= YOUR ASSIGNMENT =
In the listing below, print exactly the lines between the line holding "(** What belongs" and the line holding "session_switch l μ1", inclusive, and no more.

= THE DATA =
(* ===== verification/Session.v ===== *)
(** * Sessions: what a client of the library can do, and what it can see

    A client launches, resumes and drops functions in whatever order it likes, from whichever of its
    threads it likes, one call after the other.  Its view of the library is a map from [Linger]s to
    what has become of them; what each call may return and do to this map is a small transition
    system, the specification. *)

From S2P Require Import Prelude Signal Reusable Gotcha Pools Timer Tcb World Preemption Linger.
From S2P Require Import Handler Frame Interference Transparency Oneshot Caller Resume Ownership.

(** ** What a client does *)

Inductive op : Type :=
| OLaunch (fun_ : ucode) (us : Z)
| OResume (id : nat) (us : Z)
| ODrop (id : nat).

(** ** What it can observe *)

(** A function that will end with [r], one that has ended with [v], one that has panicked. *)
Inductive status : Type :=
| Running (r : ThdResult)
| Completed (v : Z)
| Poisoned.

Definition is_running (x : status) : bool := match x with Running _ => true | _ => false end.
Definition running (σ : gmap nat status) : nat :=
  size (filter (fun kv => is_running kv.2 = true) σ).

Section Spec.
Context `{Platform}.

(** [perform o] returns the address of the [Linger] it is about. *)
Definition perform (o : op) : comp machine (result nat Z) :=
  match o with
  | OLaunch u us => launch u us
  | OResume id us =>
      r ← resume id us;
      match r with Ok _ => mret (Ok id) | Err e => mret (Err e) end
  | ODrop id => _ ← forget_linger id; mret (Ok id)
  end.

(** What a call may return, and what it makes of the client's view. *)
Inductive allowed (σ : gmap nat status) : op -> exit (result nat Z) -> gmap nat status -> Prop :=
| may_launch u us id e :
    σ !! id = None ->
    allowed σ (OLaunch u us) (Done (Ok id)) (<[id := Running (ueval u e).1]> σ)
| may_launch_complete u us id e v :
    us <> 0 -> σ !! id = None -> (ueval u e).1 = Ok v ->
    allowed σ (OLaunch u us) (Done (Ok id)) (<[id := Completed v]> σ)
| may_launch_panic u us e msg :
    us <> 0 -> (ueval u e).1 = Err msg -> allowed σ (OLaunch u us) (Panicked msg) σ
| may_refuse u us :
    libsets_end (running σ) ->
    allowed σ (OLaunch u us) (Panicked "launch(): too many active timed functions") σ
| may_pause id us r :
    σ !! id = Some (Running r) -> allowed σ (OResume id us) (Done (Ok id)) σ
| may_complete id us v :
    σ !! id = Some (Running (Ok v)) ->
    allowed σ (OResume id us) (Done (Ok id)) (<[id := Completed v]> σ)
| may_panic id us msg :
    σ !! id = Some (Running (Err msg)) ->
    allowed σ (OResume id us) (Panicked msg) (<[id := Poisoned]> σ)
| may_ignore id us x :
    σ !! id = Some x -> is_running x = false -> allowed σ (OResume id us) (Done (Ok id)) σ
| may_drop id :
    is_Some (σ !! id) -> allowed σ (ODrop id) (Done (Ok id)) (delete id σ).

(** A client has only the [Linger]s it was given; budgets must not overflow the clock. *)
Definition issued (T : span) {X} (known : gmap nat X) (o : op) : Prop :=
  match o with
  | OLaunch _ us => fits T us
  | OResume id us => is_Some (known !! id) /\ fits T us
  | ODrop id => is_Some (known !! id)
  end.

(** What belongs to a kernel thread: its identity, the thread-control block that its %fs points to,
    the signals that it blocks and the ones that are pending for it. *)
Record kthread : Type := mkThread {
  th_tid : RealThreadId; th_fs : Z; th_mask : sigset_t; th_pending : list Z;
}.

(** Another thread of the process makes the next call.  Between two calls a thread is in the shared
    libset and in no handler; everything else is shared by the threads. *)
Definition on_cpu (th : kthread) (w : world) : world :=
  mkWorld (w_clock w) (set_pending (th_pending th) (set_mask (th_mask th) (w_kernel w))) (w_group w)
    (w_errno w) (mkTcb (th_fs th) (blocks (w_tcb w)) (dtors_run (w_tcb w))) (th_tid th) (w_signalers w)
    (w_signals w) (w_groups w) (w_stacks w) (w_localstores w) (w_heap w) (w_hooked w) (w_uc w).
Definition switch_thread (th : kthread) (μ : machine) : machine :=
  mkMachine (on_cpu th (m_world μ)) (m_saved μ) (m_env μ) (m_lingers μ).

(** The thread can call the library: the signal [s] that it was assigned is blocked, as the library
    left it, or it has none yet and can get [s]. *)
Definition may_call (s : Signal) w : Prop :=
  s <> Kill /\ (prepared s (w_tid w) w \/ unprepared s (w_tid w) w).

(** A session: the calls with what they returned.  A client may go on after a panic; and it may go on
    from another thread, one whose block is among [F], if returning to a linked context restores the
    signal mask. *)
Inductive session (F : Z -> Prop) (T : span) (μ : machine)
  : list (op * exit (result nat Z)) -> machine -> Prop :=
| session_start : session F T μ [] μ
| session_call l μ1 o x μ2 :
    session F T μ l μ1 -> issued T (m_lingers μ1) o -> perform o μ1 = (x, μ2) ->
    session F T μ (l ++ [(o, x)]) μ2
| session_switch l μ1 th s :
    session F T μ l μ1 -> link_restores_mask = true -> F (th_fs th) ->
    may_call s (m_world (switch_thread th μ1)) -> session F T μ l (switch_thread th μ1).

Inductive spec_session : list (op * exit (result nat Z)) -> gmap nat status -> Prop :=
| spec_start : spec_session [] ∅
| spec_call l σ o x σ' :
    spec_session l σ -> allowed σ o x σ' -> spec_session (l ++ [(o, x)]) σ'.
End Spec.

(** ** What the specification says about results *)

Section Results.
Context `{Platform}.

(** The functions that a session launched successfully, at [id]. *)
Definition launched (l : list (op * exit (result nat Z))) (id : nat) (u : ucode) : Prop :=
  exists us, (OLaunch u us, Done (Ok id)) ∈ l.

Lemma launched_app l l' id u : launched l id u -> launched (l ++ l') id u.
Proof. intros [us Hin]. exists us. apply elem_of_app. by left. Qed.

Definition yields (l : list (op * exit (result nat Z))) (id : nat) (r : ThdResult) : Prop :=
  exists u e, launched l id u /\ (ueval u e).1 = r.

Lemma yields_app l l' id r : yields l id r -> yields (l ++ l') id r.
Proof. intros (u & e & Hl & Hr). exists u, e. split; [by apply launched_app | done]. Qed.

Lemma yields_launch l u us id e : yields (l ++ [(OLaunch u us, Done (Ok id))]) id (ueval u e).1.
Proof. exists u, e. split; [|done]. exists us. apply elem_of_app. right. by left. Qed.

(** What the client knows about a result. *)
Definition ends_with (x : status) (r : ThdResult) : Prop :=
  match x with
  | Running r' => r' = r
  | Completed v => r = Ok v
  | Poisoned => exists msg, r = Err msg
  end.

(** Every result that the client has seen, or will see, is one that a function it launched
    computes. *)
Lemma spec_results l σ id x :
  spec_session l σ -> σ !! id = Some x -> exists r, ends_with x r /\ yields l id r.
Proof.
  intros Hl. revert id x. induction Hl as [|l σ o y σ' Hl IH Ha]; intros id x Hx.
  { by rewrite lookup_empty in Hx. }
  assert (forall id x, σ !! id = Some x -> exists r, ends_with x r /\ yields (l ++ [(o, y)]) id r)
    as IH'.
  { intros id' x' Hx'. destruct (IH id' x' Hx') as (r & ? & ?). exists r. split; [done|].
    by apply yields_app. }
  destruct Ha as [u us id' e|u us id' e v _ _ Hr|u us e msg|u us|id' us r|id' us v Hr
    |id' us msg Hr|id' us z|id'];
    try (by apply IH').
  - apply lookup_insert_Some in Hx as [[<- <-]|[_ Hx]]; [|by apply IH'].
    eexists. split; [done|]. apply yields_launch.
  - apply lookup_insert_Some in Hx as [[<- <-]|[_ Hx]]; [|by apply IH'].
    exists (Ok v). split; [done|]. rewrite <- Hr. apply yields_launch.
  - apply lookup_insert_Some in Hx as [[<- <-]|[_ Hx]]; [|by apply IH'].
    apply IH' in Hr as (r & <- & ?). by exists (Ok v).
  - apply lookup_insert_Some in Hx as [[<- <-]|[_ Hx]]; [|by apply IH'].
    apply IH' in Hr as (r & <- & ?). exists (Err msg). split; [by exists msg | done].
  - apply lookup_delete_Some in Hx as [_ Hx]. by apply IH'.
Qed.

(** A call ends in the way it should: it succeeds; or it panics because libsets have run out, or
    with the message of a function that the client launched or is launching. *)
Definition well_ended (l : list (op * exit (result nat Z))) (o : op) (x : exit (result nat Z)) : Prop :=
  match x with
  | Done (Ok id) => match o with OLaunch _ _ => True | OResume id' _ | ODrop id' => id' = id end
  | Panicked msg =>
      match o with
      | OLaunch u us => msg = "launch(): too many active timed functions" \/
          us <> 0 /\ exists e, (ueval u e).1 = Err msg
      | OResume id _ => yields l id (Err msg)
      | ODrop _ => False
      end
  | _ => False
  end.

Lemma spec_well_ended l σ o x σ' :
  spec_session l σ -> allowed σ o x σ' -> well_ended l o x.
Proof.
  intros Hl Ha. destruct Ha as [| |u us e msg| | | |id us msg Hr| |]; simpl; eauto.
  destruct (spec_results _ _ _ _ Hl Hr) as (r & <- & Hy). done.
Qed.

Lemma spec_session_prefix l1 o x l2 σ :
  spec_session (l1 ++ (o, x) :: l2) σ -> well_ended l1 o x.
Proof.
  revert σ. induction l2 as [|[o2 x2] l2 IH] using rev_ind; intros σ Hs; inversion Hs as [Hn|l σ1 o' x' σ' Hl Ha Hn].
  - by destruct l1.
  - apply app_inj_tail in Hn as [-> [= -> ->]]. by eapply spec_well_ended.
  - by destruct l1.
  - change ((o, x) :: l2 ++ [(o2, x2)]) with (((o, x) :: l2) ++ [(o2, x2)]) in Hn.
    rewrite app_assoc in Hn. apply app_inj_tail in Hn as [-> _]. by eapply IH.
Qed.
End Results.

= PROBLEM SOLUTION =
(** What belongs to a kernel thread: its identity, the thread-control block that its %fs points to,
    the signals that it blocks and the ones that are pending for it. *)
Record kthread : Type := mkThread {
  th_tid : RealThreadId; th_fs : Z; th_mask : sigset_t; th_pending : list Z;
}.

(** Another thread of the process makes the next call.  Between two calls a thread is in the shared
    libset and in no handler; everything else is shared by the threads. *)
Definition on_cpu (th : kthread) (w : world) : world :=
  mkWorld (w_clock w) (set_pending (th_pending th) (set_mask (th_mask th) (w_kernel w))) (w_group w)
    (w_errno w) (mkTcb (th_fs th) (blocks (w_tcb w)) (dtors_run (w_tcb w))) (th_tid th) (w_signalers w)
    (w_signals w) (w_groups w) (w_stacks w) (w_localstores w) (w_heap w) (w_hooked w) (w_uc w).
Definition switch_thread (th : kthread) (μ : machine) : machine :=
  mkMachine (on_cpu th (m_world μ)) (m_saved μ) (m_env μ) (m_lingers μ).

(** The thread can call the library: the signal [s] that it was assigned is blocked, as the library
    left it, or it has none yet and can get [s]. *)
Definition may_call (s : Signal) w : Prop :=
  s <> Kill /\ (prepared s (w_tid w) w \/ unprepared s (w_tid w) w).

(** A session: the calls with what they returned.  A client may go on after a panic; and it may go on
    from another thread, one whose block is among [F], if returning to a linked context restores the
    signal mask. *)
Inductive session (F : Z -> Prop) (T : span) (μ : machine)
  : list (op * exit (result nat Z)) -> machine -> Prop :=
| session_start : session F T μ [] μ
| session_call l μ1 o x μ2 :
    session F T μ l μ1 -> issued T (m_lingers μ1) o -> perform o μ1 = (x, μ2) ->
    session F T μ (l ++ [(o, x)]) μ2
| session_switch l μ1 th s :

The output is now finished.